柳玉枝听见脚步声,脊背微微绷直,昏昏欲睡的眼眸浮现机敏之色,她已经多年未见过这位夫君了。
芍药有眼力见地为她拢了拢发,看着自家夫人凝脂般的肌肤,心中稍稍安心,她家小姐自闺阁起,便是江南样貌数一数二的姑娘。
无人见了不称赞。
丁卓君也是回府才发觉院里多了些熟悉的家仆,翠阁亮起的烛光,让他脚步微微加快,想起了那位家中的美娇娘。
他在门口站定,敲了敲门:“柳娘?”
柳玉枝听见他的声音,恍如隔世,抿了抿唇,下一秒穿上鞋,惊喜地唤了一声:“夫君?”
像是久别重逢的新婚夫妇。
丁卓君看着屋内的妇人,就算见识京城的富贵繁华,美人如云,皇族贵女,矜贵娇嗔,也鲜少有样貌能比得过柳玉枝的。

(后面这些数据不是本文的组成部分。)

(** ** The database *)

Lemma find_upsert (e : IEpochDocument) l n :
  List.find (fun x => bool_decide (ed_epochNumber x = n)) (upsert (fun x => bool_decide (ed_epochNumber x = ed_epochNumber e)) e l) =
  if decide (ed_epochNumber e = n) then Some e else List.find (fun x => bool_decide (ed_epochNumber x = n)) l.
Proof.
  induction l as [|y l IH]; cbn.
  - case_decide; [by rewrite bool_decide_true|by rewrite bool_decide_false].
  - destruct (bool_decide (ed_epochNumber y = ed_epochNumber e)) eqn:Ey; cbn.
    + apply bool_decide_eq_true in Ey. rewrite Ey. case_decide; [by rewrite bool_decide_true|by rewrite bool_decide_false].
    + apply bool_decide_eq_false in Ey. rewrite IH. case_decide as En; [|done]. rewrite bool_decide_false; [done|congruence].
Qed.

Lemma getEpochByNumber_save e d n :
  getEpochByNumber n (saveEpoch e d) = if decide (ed_epochNumber e = n) then Some e else getEpochByNumber n d.
Proof. apply find_upsert. Qed.

Lemma elem_of_upsert {A} (P : A → bool) x l y : y ∈ upsert P x l → y = x ∨ y ∈ l.
Proof.
  induction l as [|z l IH]; cbn; [by intros ->%list_elem_of_singleton; left|].
  destruct (P z).
  - intros [->|Hy]%elem_of_cons; [by left|right; by right].
  - intros [->|Hy]%elem_of_cons; [right; left|]. destruct (IH Hy); [by left|right; by right].
Qed.

Lemma getEpochByNumber_elem d n e : getEpochByNumber n d = Some e → e ∈ epochs d ∧ ed_epochNumber e = n.
Proof. unfold getEpochByNumber. intros [H1 H2]%find_some. split; [by apply list_elem_of_In|by apply bool_decide_eq_true in H2]. Qed.

(** Saving a document whose key is its own keeps the keys apart. *)
Lemma upsert_keys {A K} `{EqDecision K} (f : A → K) x l :
  NoDup (f <$> l) → NoDup (f <$> upsert (fun y => bool_decide (f y = f x)) x l).
Proof.
  induction l as [|z l IH]; cbn; intros Hnd; [apply NoDup_singleton|].
  apply NoDup_cons in Hnd as [Hz Hnd]. case_bool_decide as E; cbn.
  - rewrite E in Hz. by constructor.
  - constructor; [|by apply IH]. intros (y & Ey & Hy)%list_elem_of_fmap. apply elem_of_upsert in Hy as [->|Hy]; [congruence|].
    apply Hz. rewrite Ey. by apply list_elem_of_fmap_2.
Qed.

Lemma upsert_nodup {A K} (f : A → K) P x l : NoDup (f <$> l) → f x ∉ f <$> l → NoDup (f <$> upsert P x l).
Proof.
  induction l as [|z l IH]; cbn; intros Hnd Hx; [apply NoDup_singleton|]. apply NoDup_cons in Hnd as [Hz Hnd].
  apply not_elem_of_cons in Hx as [Hxz Hx]. destruct (P z); cbn; [by constructor|]. constructor; [|by apply IH].
  intros (y & Ey & Hy)%list_elem_of_fmap. apply elem_of_upsert in Hy as [->|Hy]; [congruence|].
  apply Hz. rewrite Ey. by apply list_elem_of_fmap_2.
Qed.

(** The first [m] blocks have headers, with checksums of 32 bytes. *)
Definition headers_ok (m : Z) d : Prop :=
  ∀ h, 0 ≤ h < m → ∃ s, getBlockHeader h d = Some s ∧ length (stringToBuffer s) = 32%nat.

(** What a submission must be for its epoch to be closed. *)
Record submission_ok (s : IEpochSubmissionsDocument) : Prop := {
  so_key : submission_key_ok s;
  so_salt : length (m_salt (sd_epochProposed s)) = 32%nat;
  so_graffiti g : m_graffiti (sd_epochProposed s) = Some g → Z.of_nat (length g) ≤ GRAFFITI_LENGTH (EPOCH C)
}.

Definition witness_ok (w : IBlockWitnessDocument) : Prop := bw_blockNumber w < 2 ^ 64 ∧ bw_timestamp w < 2 ^ 64.

(** A solution of an epoch, which is saved once. *)
Definition identity (s : IEpochSubmissionsDocument) : Z * bytes * bytes :=
  (sd_epochNumber s, m_mldsaPublicKey (sd_epochProposed s), m_salt (sd_epochProposed s)).

Record stored_ok d : Prop := {
  st_submissions : Forall submission_ok (submissions d);
  st_identities : NoDup (identity <$> submissions d);
  st_hashes : NoDup (sd_submissionTxHash <$> submissions d);
  st_witnesses : Forall witness_ok (witnesses d)
}.

(** The checksum an epoch is mined on: that of the last block before it. *)
Definition mining_root d n : bytes :=
  if decide (n = 0) then replicate 32 0 else default [] (stringToBuffer <$> getBlockHeader (n * bpe - 1) d).

Definition previous_hash d n : option bytes :=
  if decide (n = 0) then Some (replicate 32 0) else ed_epochHash <$> getEpochByNumber (n - 1) d.

(** A closed epoch: its bounds, its target, the solution of its proposer with its
    difficulty, and the commitment to the epoch before, which its root proves. *)
Record epoch_ok d n (e : IEpochDocument) : Prop := {
  eo_number : ed_epochNumber e = n;
  eo_start : ed_startBlock e = n * bpe;
  eo_end : ed_endBlock e = n * bpe + bpe - 1;
  eo_target : ed_targetHash e = sha1 (mining_root d n);
  eo_solution : m_solution (ed_proposer e) =
    sha1 (EpochValidator.calculatePreimage (mining_root d n) (m_mldsaPublicKey (ed_proposer e)) (m_salt (ed_proposer e)));
  eo_difficulty : ed_difficultyScaled e =
    pretty (2 ^ EpochValidator.countMatchingBits (m_solution (ed_proposer e)) (ed_targetHash e));
  eo_commits : ∃ data b, data_bytes data = Ok b ∧ ed_epochHash e = sha256 b ∧
    verifyEpochData (ed_epochRoot e) (ed_proofs e) b = true ∧
    epochNumber data = n ∧ e_checksumRoot data = mining_root d n ∧ previous_hash d n = Some (previousEpochHash data) ∧
    w_solutionHash <$> winner data = Some (m_solution (ed_proposer e))
}.

(** The epochs of the database are the first [m]. *)
Record epochs_are (m : Z) d : Prop := {
  ea_keys : NoDup (ed_epochNumber <$> epochs d);
  ea_range e : e ∈ epochs d → 0 ≤ ed_epochNumber e < m;
  ea_epoch n : 0 ≤ n < m → ∃ e, getEpochByNumber n d = Some e ∧ epoch_ok d n e
}.

(** ** Closing an epoch *)

Lemma checksum_root_ok s : length (stringToBuffer s) = 32%nat → EpochManager.checksum_root s = Ok (stringToBuffer s).
Proof. intros H. unfold EpochManager.checksum_root. cbv zeta. by rewrite decide_False by lia. Qed.

Lemma getChecksumRoots_spec d l m :
  (∀ h, h ∈ l → ∃ s, getBlockHeader h d = Some s ∧ length (stringToBuffer s) = 32%nat) →
  ∃ m', rfold (EpochManager.add_root d) m l = Ok m' ∧
    ∀ h, (h ∈ l ∨ is_Some (JsMap.get m h)) → is_Some (JsMap.get m' h).
Proof.
  revert m. induction l as [|x l IH]; intros m Hl; cbn [rfold].
  { exists m. split; [done|]. by intros h [?%elem_of_nil|?]. }
  destruct (Hl x) as (s & Hs & E); [left|]. 
  assert (EpochManager.add_root d m x = Ok (JsMap.set m x (stringToBuffer s))) as ->
    by (unfold EpochManager.add_root; by rewrite Hs, (checksum_root_ok s E)). cbn [mbind result_bind].
  destruct (IH (JsMap.set m x (stringToBuffer s))) as (m' & -> & Hm); [intros h Hh; apply Hl; by right|].
  exists m'. split; [done|]. intros h Hh. apply Hm. rewrite JsMap.get_set. case_decide as Ex; [right; by eexists|].
  destruct Hh as [[->|Hh]%elem_of_cons|Hh]; [done|by left|by right].
Qed.

(** The witnesses of an epoch are of its blocks, and not too many. *)
Lemma slice_front_elem {A} n (l : list A) x : x ∈ slice_front n l → x ∈ l.
Proof.
  revert n. induction l as [|y l IH]; intros n; cbn; [done|]. case_decide; [|by intros ?%elem_of_nil].
  intros [->|Hin%IH]%elem_of_cons; [left|by right].
Qed.

Lemma slice_front_length {A} n (l : list A) : 0 ≤ n → Z.of_nat (length (slice_front n l)) ≤ n.
Proof.
  revert n. induction l as [|y l IH]; intros n Hn; cbn; [done|]. case_decide; cbn; [|done].
  specialize (IH (n - 1)). lia.
Qed.

Lemma getWitnesses_spec h d w :
  w ∈ getWitnesses h MAX_ATTESTATION_PER_BLOCK d → w ∈ witnesses d ∧ bw_blockNumber w = h.
Proof.
  unfold getWitnesses. rewrite decide_False by lia. intros [Hw He]%slice_front_elem%elem_of_filter_bool.
  split; [done|]. by apply bool_decide_eq_true in He.
Qed.

Lemma witnesses_of_epoch startBlock endBlock d :
  startBlock ≤ endBlock + 1 →
  let l := getWitnessesForEpoch startBlock endBlock MAX_ATTESTATION_PER_BLOCK d in
  (∀ w, w ∈ l → w ∈ witnesses d ∧ startBlock ≤ bw_blockNumber w ≤ endBlock) ∧
  Z.of_nat (length l) ≤ MAX_ATTESTATION_PER_BLOCK * (endBlock - startBlock + 1).
Proof.
  intros Hle l. unfold l, getWitnessesForEpoch. split.
  - intros w. rewrite sort_by_permutes. intros (x & Hx & Hw)%list_elem_of_In%in_concat.
    apply in_map_iff in Hx as (h & <- & Hh). apply list_elem_of_In, elem_of_seqZ in Hh. apply list_elem_of_In, getWitnesses_spec in Hw as [Hw <-].
    split; [done|lia].
  - rewrite sort_by_permutes.
    assert (∀ hs, Z.of_nat (length (concat (map (fun h => getWitnesses h MAX_ATTESTATION_PER_BLOCK d) hs)))
                  ≤ MAX_ATTESTATION_PER_BLOCK * Z.of_nat (length hs)) as H.
    { induction hs as [|h hs IH]; [cbn; lia|]. cbn [map concat]. rewrite length_app. cbn [length].
      rewrite Nat2Z.inj_succ, Z.mul_succ_r. assert (Z.of_nat (length (getWitnesses h MAX_ATTESTATION_PER_BLOCK d)) ≤ MAX_ATTESTATION_PER_BLOCK); [|lia].
      unfold getWitnesses. rewrite decide_False by lia. apply slice_front_length. lia. }
    etransitivity; [apply H|]. rewrite length_seqZ, Z2Nat.id by lia. done.
Qed.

他心中忍不住心猿意马起来,牵住柳玉枝冰冷的小手,笑着说道:“柳娘,让夫君好等啊。”
柳玉枝腼腆含蓄地笑了起来,未施粉黛的容颜也难掩娇丽,她不着痕迹地抽回手,捏住他的衣袖,端详着丁郎意气风发的脸,俊朗的面容,意气风发的眉眼,整个人都仿佛脱胎换骨了般,不再是待在江南小窝惴惴不安担心落榜的穷书生了。
“郎君瞧着越发俊朗了。”柳玉枝眉眼如画,笑着说道。
丁卓君表情一顿,看向柳玉枝的黑眸越发幽深晦暗,重新反握住她的手,摩挲着她的手背,眼神几乎明示:“我与夫人多日未见,甚是想念啊......”

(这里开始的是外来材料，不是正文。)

(* ===== verification/Encryptem.v ===== *)
(** * The encryption of two peers
    (poc/networking/encryptem/EncryptemServer.ts, EncryptemClient.ts, the
    challenges of KeyPairGenerator.ts and OPNetIdentity.ts)

    A message is boxed with the keys of a session, signed, and tagged. The keys
    and nonces that are drawn are arguments. What one side encrypts the other
    decrypts, and what a side decrypts is signed by the key it holds. *)

From S2P Require Import Prelude ConsensusRules Consensus HeaderValidator Epochs EpochManager WitnessManager PeerProtocol.

(** sodium-native: [None] where it throws, for arguments of a wrong length.
    [crypto_auth_verify] is false also when it throws. *)
Class SodiumLib `{WitnessLib} : Type := {
  crypto_sign_seed_keypair : bytes → bytes * bytes;
  crypto_box_easy : bytes → bytes → bytes → bytes → option bytes;
  crypto_box_open_easy : bytes → bytes → bytes → bytes → option (option bytes);
  crypto_auth : bytes → bytes → bytes;
  crypto_auth_verify : bytes → bytes → bytes → bool;
  randombytes_buf_deterministic : bytes → option bytes;
  box_keypair : bytes → bytes → Prop     (* what [crypto_box_keypair] may return *)
}.

Definition crypto_auth_BYTES : nat := 32.
Definition crypto_sign_BYTES : nat := 64.
Definition crypto_box_NONCEBYTES : nat := 24.
Definition crypto_box_MACBYTES : nat := 16.

Class SodiumLaws `{SodiumLib} : Prop := {
  box_lengths pk sk : box_keypair pk sk → length pk = 32%nat ∧ length sk = 32%nat;
  box_opens m nonce pkA skA pkB skB :
    box_keypair pkA skA → box_keypair pkB skB → length nonce = crypto_box_NONCEBYTES →
    ∃ c, crypto_box_easy m nonce pkB skA = Some c ∧ length c = (length m + crypto_box_MACBYTES)%nat ∧
         crypto_box_open_easy c nonce pkA skB = Some (Some m);
  seed_lengths seed : length seed = 32%nat →
    length (crypto_sign_seed_keypair seed).1 = 32%nat;
  seed_signs seed m : length seed = 32%nat →
    crypto_sign_verify_detached (crypto_sign_detached m (crypto_sign_seed_keypair seed).2) m (crypto_sign_seed_keypair seed).1 = true;
  sign_length m sk : length (crypto_sign_detached m sk) = crypto_sign_BYTES;
  auth_length m k : length (crypto_auth m k) = crypto_auth_BYTES;
  auth_verifies m k : crypto_auth_verify (crypto_auth m k) m k = true;
  deterministic_key seed : length seed = 32%nat → is_Some (randombytes_buf_deterministic seed)
}.

(** ** The challenges *)

Module Challenge.
Section Challenge.
Context `{WitnessLib}.

Definition hashWithPubKey (pubKey data : bytes) : bytes := sha512 (pubKey ++ data).

Definition identityChallenge (k : OPNetKeyPair) (salt : bytes) : bytes :=
  crypto_sign_detached (hashWithPubKey (kp_publicKey k) salt) (kp_privateKey k).

(** sodium throws for a signature or a key of a wrong length. *)
Definition verifyChallenge (challenge signature pubKey : bytes) : result string bool :=
  if decide (length signature = 64%nat ∧ length pubKey = 32%nat)
  then Ok (crypto_sign_verify_detached signature (hashWithPubKey pubKey challenge) pubKey)
  else Throw "wrong length".
End Challenge.
End Challenge.

(** ** What both sides share *)

Section Shared.
Context `{SodiumLib}.

Definition authenticate (input sender : bytes) : option bytes :=
  k ← randombytes_buf_deterministic sender; Some (crypto_auth input k).

Definition verifyAuth (out input sender : bytes) : bool :=
  match randombytes_buf_deterministic sender with Some k => crypto_auth_verify out input k | None => false end.

(** The three parts of a message. *)
Definition auth_part (msg : bytes) : bytes := take crypto_auth_BYTES msg.
Definition signature_part (msg : bytes) : bytes := take 64 (drop (length (auth_part msg)) msg).
Definition data_part (msg : bytes) : bytes := drop (length (auth_part msg) + 64)%nat msg.
Definition cipher_part (msg : bytes) : bytes := drop crypto_box_NONCEBYTES (data_part msg).

(** [crypto_box_open_easy] fills a zeroed buffer; whether it succeeds is not
    looked at. *)
Definition open_box (data senderPublicKey receiverPrivateKey : bytes) : option bytes :=
  let cipher := drop crypto_box_NONCEBYTES data in
  opened ← crypto_box_open_easy cipher (take crypto_box_NONCEBYTES data) senderPublicKey receiverPrivateKey;
  Some (default (replicate (length cipher - crypto_box_MACBYTES)%nat 0) opened).

(** [#encrypt]: [signMessageV2] signs the box and checks the signature. *)
Definition encrypt_with (nonce m receiverPublicKey senderPrivateKey signPublicKey signPrivateKey : bytes) : result string bytes :=
  match crypto_box_easy m nonce receiverPublicKey senderPrivateKey with
  | None => Throw "sodium"
  | Some cipherMsg =>
      let signedMessage := crypto_sign_detached cipherMsg signPrivateKey in
      if negb (crypto_sign_verify_detached signedMessage cipherMsg signPublicKey) then Throw "Failed to sign message."
      else match authenticate signedMessage signPublicKey with
           | None => Throw "sodium"
           | Some auth => Ok (auth ++ signedMessage ++ nonce ++ cipherMsg)
           end
  end.
End Shared.

(** ** The server *)

Module EncryptemServer.
Section EncryptemServer.
Context `{SodiumLib}.

Record t : Type := mk {
  serverPrivateKey : option bytes;
  serverPublicKey : option bytes;
  serverSignaturePublicKey : option bytes;
  serverSignaturePrivateKey : option bytes;
  clientSignaturePublicKey : option bytes;
  clientPublicKey : option bytes
}.

Definition initial : t := mk None None None None None None.

Definition setClientPublicKey (key : bytes) (e : t) : t :=
  mk (serverPrivateKey e) (serverPublicKey e) (serverSignaturePublicKey e) (serverSignaturePrivateKey e)
    (clientSignaturePublicKey e) (Some key).
Definition setClientSignaturePublicKey (key : bytes) (e : t) : t :=
  mk (serverPrivateKey e) (serverPublicKey e) (serverSignaturePublicKey e) (serverSignaturePrivateKey e)
    (Some key) (clientPublicKey e).

(** [keys] is the pair that [crypto_box_keypair] draws; its private key seeds the
    signing keys. *)
Definition generateServerCipherKeyPair (keys : bytes * bytes) (e : t) : t :=
  let sign := crypto_sign_seed_keypair keys.2 in
  mk (Some keys.2) (Some keys.1) (Some sign.1) (Some sign.2) (clientSignaturePublicKey e) (clientPublicKey e).

Definition encrypt (nonce msg : bytes) (e : t) : result string bytes :=
  match clientPublicKey e, serverPrivateKey e, serverSignaturePublicKey e, serverSignaturePrivateKey e with
  | Some pk, Some sk, Some spk, Some ssk => encrypt_with nonce msg pk sk spk ssk
  | _, _, _, _ => Throw "Encryption failed. Client public key or server private key is null."
  end.

Definition decrypt (msg : bytes) (e : t) : result string (option bytes) :=
  match clientPublicKey e, serverPrivateKey e, clientSignaturePublicKey e with
  | Some pk, Some sk, Some spk =>
      if negb (verifyAuth (auth_part msg) (signature_part msg) spk) then Throw "[Server] Bad AHEAD authentication."
      else if decide (length (data_part msg) < crypto_box_NONCEBYTES + crypto_box_MACBYTES)%nat then Throw "Short message"
      else if decide (length (auth_part msg) ≠ crypto_auth_BYTES) then Throw "Invalid authentication"
      else if decide (length (signature_part msg) ≠ crypto_sign_BYTES) then Throw "Invalid signature"
      else match open_box (data_part msg) pk sk with
           | None => Throw "sodium"
           | Some decryptedMessage =>
               if crypto_sign_verify_detached (signature_part msg) (cipher_part msg) spk
               then Ok (Some decryptedMessage) else Ok None
           end
  | _, _, _ => Throw "Decryption failed. Client public key or server private key is null."
  end.
End EncryptemServer.
End EncryptemServer.

(** ** The client *)

Module EncryptemClient.
Section EncryptemClient.
Context `{SodiumLib}.

Record t : Type := mk {
  clientSecretKey : option bytes;
  clientPublicKey : option bytes;
  clientSignaturePublicKey : option bytes;
  clientSignaturePrivateKey : option bytes;
  serverPublicKey : option bytes;
  serverSignaturePublicKey : option bytes
}.

Definition initial : t := mk None None None None None None.
Definition destroy (_ : t) : t := initial.

Definition setServerPublicKey (key : bytes) (e : t) : t :=
  mk (clientSecretKey e) (clientPublicKey e) (clientSignaturePublicKey e) (clientSignaturePrivateKey e) (Some key)
    (serverSignaturePublicKey e).
Definition setServerSignaturePublicKey (key : bytes) (e : t) : t :=
  mk (clientSecretKey e) (clientPublicKey e) (clientSignaturePublicKey e) (clientSignaturePrivateKey e) (serverPublicKey e)
    (Some key).

(** The signing keys are read from the key of the node: 64 bytes of private key,
    then 32 of public key. *)
Definition generateSignatureSeededKeyPairs (authKey : bytes) : bytes * bytes :=
  (take 32 (drop 64 authKey), take 64 authKey).

Definition generateClientCipherKeyPair (authKey : bytes) (keys : bytes * bytes) (e : t) : t * bool :=
  let sign := generateSignatureSeededKeyPairs authKey in
  (mk (Some keys.2) (Some keys.1) (Some sign.1) (Some sign.2) (serverPublicKey e) None,
   bool_decide (length keys.2 = 32%nat ∧ length keys.1 = 32%nat ∧ length sign.1 = 32%nat ∧ length sign.2 = 64%nat)).

Definition encrypt (nonce msg : bytes) (e : t) : result string bytes :=
  match serverPublicKey e, clientSecretKey e, clientSignaturePublicKey e, clientSignaturePrivateKey e with
  | Some pk, Some sk, Some spk, Some ssk => encrypt_with nonce msg pk sk spk ssk
  | _, _, _, _ => Throw "One of the client key is null."
  end.

Definition decrypt (msg : bytes) (e : t) : result string bytes :=
  match serverPublicKey e, clientSecretKey e, serverSignaturePublicKey e with
  | Some pk, Some sk, Some spk =>
      if decide (length (data_part msg) < crypto_box_NONCEBYTES + crypto_box_MACBYTES)%nat then Throw "Short message"
      else if negb (verifyAuth (auth_part msg) (signature_part msg) spk) then Throw "[Client] Bad AHEAD authentication."
      else match open_box (data_part msg) pk sk with
           | None => Throw "sodium"
           | Some decryptedMessage =>
               if crypto_sign_verify_detached (signature_part msg) (cipher_part msg) spk
               then Ok decryptedMessage else Throw "Invalid signature"
           end
  | _, _, _ => Throw "One of the client key is null."
  end.
End EncryptemClient.
End EncryptemClient.

(** ** Messages *)

Section Messages.
Context `{SodiumLaws}.

Lemma message_parts (auth sig nonce cipher : bytes) :
  length auth = 32%nat → length sig = 64%nat →
  let msg := auth ++ sig ++ nonce ++ cipher in
  auth_part msg = auth ∧ signature_part msg = sig ∧ data_part msg = nonce ++ cipher.
Proof.
  intros Ha Hs msg. assert (auth_part msg = auth) as Ea.
  { unfold auth_part, msg, crypto_auth_BYTES. by rewrite <- Ha, take_app_length. }
  unfold signature_part, data_part. rewrite Ea. split; [done|]. unfold msg.
  rewrite drop_app_length. split; [by rewrite <- Hs, take_app_length|].
  by rewrite <- Hs, <- drop_drop, !drop_app_length.
Qed.

(** What is encrypted has the parts that decryption reads, and opens to the
    message. *)
Lemma encrypted_message nonce m pkA skA pkB skB spk ssk :
  box_keypair pkA skA → box_keypair pkB skB → length nonce = crypto_box_NONCEBYTES → length spk = 32%nat →
  (∀ c, crypto_sign_verify_detached (crypto_sign_detached c ssk) c spk = true) →
  ∃ msg, encrypt_with nonce m pkB skA spk ssk = Ok msg ∧
    verifyAuth (auth_part msg) (signature_part msg) spk = true ∧
    length (auth_part msg) = 32%nat ∧ length (signature_part msg) = 64%nat ∧
    ¬ (length (data_part msg) < crypto_box_NONCEBYTES + crypto_box_MACBYTES)%nat ∧
    open_box (data_part msg) pkA skB = Some m ∧
    crypto_sign_verify_detached (signature_part msg) (cipher_part msg) spk = true.
Proof.
  intros HA HB Hn Hspk Hsign. destruct (box_opens m nonce pkA skA pkB skB HA HB Hn) as (c & Hbox & Hlen & Hopen).
  destruct (deterministic_key spk Hspk) as [k Hk]. set (sig := crypto_sign_detached c ssk).
  exists (crypto_auth sig k ++ sig ++ nonce ++ c). unfold encrypt_with, authenticate. rewrite Hbox. cbv zeta. fold sig.
  rewrite (Hsign c : crypto_sign_verify_detached sig c spk = true), Hk. cbn [negb mbind option_bind]. split; [done|].
  destruct (message_parts (crypto_auth sig k) sig nonce c (auth_length _ _) (sign_length _ _)) as (-> & -> & Hd).
  unfold cipher_part, verifyAuth, open_box. rewrite Hd, Hk, auth_verifies, auth_length. repeat split.
  - apply sign_length.
  - rewrite length_app, Hlen, Hn. lia.
  - rewrite <- Hn, take_app_length, drop_app_length, Hopen. done.
  - by rewrite <- Hn, drop_app_length, (Hsign c : crypto_sign_verify_detached sig c spk = true).
Qed.
End Messages.

Section Signed.
Context `{SodiumLib}.

(** A message signed by [spk]. *)
Definition signed (spk msg : bytes) : Prop :=
  crypto_sign_verify_detached (signature_part msg) (cipher_part msg) spk = true.

Lemma server_decrypts_signed msg m e :
  EncryptemServer.decrypt msg e = Ok (Some m) → ∃ spk, EncryptemServer.clientSignaturePublicKey e = Some spk ∧ signed spk msg.
Proof.
  unfold EncryptemServer.decrypt. repeat case_match; try done. intros _. eexists. by split.
Qed.
End Signed.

丁卓君衣锦还乡乃是几月前,他骑马上京入职,她慢吞吞地带着家仆跟着,说来两人也有两月不见了。
“郎君,今日妾室身子不适。”柳玉枝找好借口,娇娇撒娇:“郎君且忍一忍。”
丁卓君倒也不为难她,捏了捏她的脸,“都是要做主母的人了,为何还这般爱撒娇。”
柳玉枝抱住他的手臂,“在郎君面前,妾身可要改?”
“不必。”丁卓君温润笑道,眉眼间沉淀着温润如玉的眸光,倒是像个深情人物。
柳玉枝轻嗅了一下他的衣领:“郎君喝酒了?”
丁卓君稍稍一愣,又回复温柔:“官场之中,难免需要小酌几杯。”
柳玉枝没拆穿他身上还有一股胭脂香,松开手,“夫君先去洗浴,妾身已让人备好热水了。”
...
等丁卓君回到厢房,见柳玉枝已经和衣安睡,一瞬间怔愣,以前从未出现过的情况,旋即他便想着,也许这一路舟车劳顿,夫人怕是着实疲累不堪。
丁卓君手环住她腰的时候,柳玉枝便惊醒了,以为是如同四年那样,夜里袭暖,不由分说压上她,但发觉这人的身形有些不对,稍稍安定,又重新提起心脏。
柳玉枝一动不动地躺着,感觉耳廓落下轻轻的吻,瞬间胸膛涌起酸意,不知道在委屈什么,眼角落下了泪。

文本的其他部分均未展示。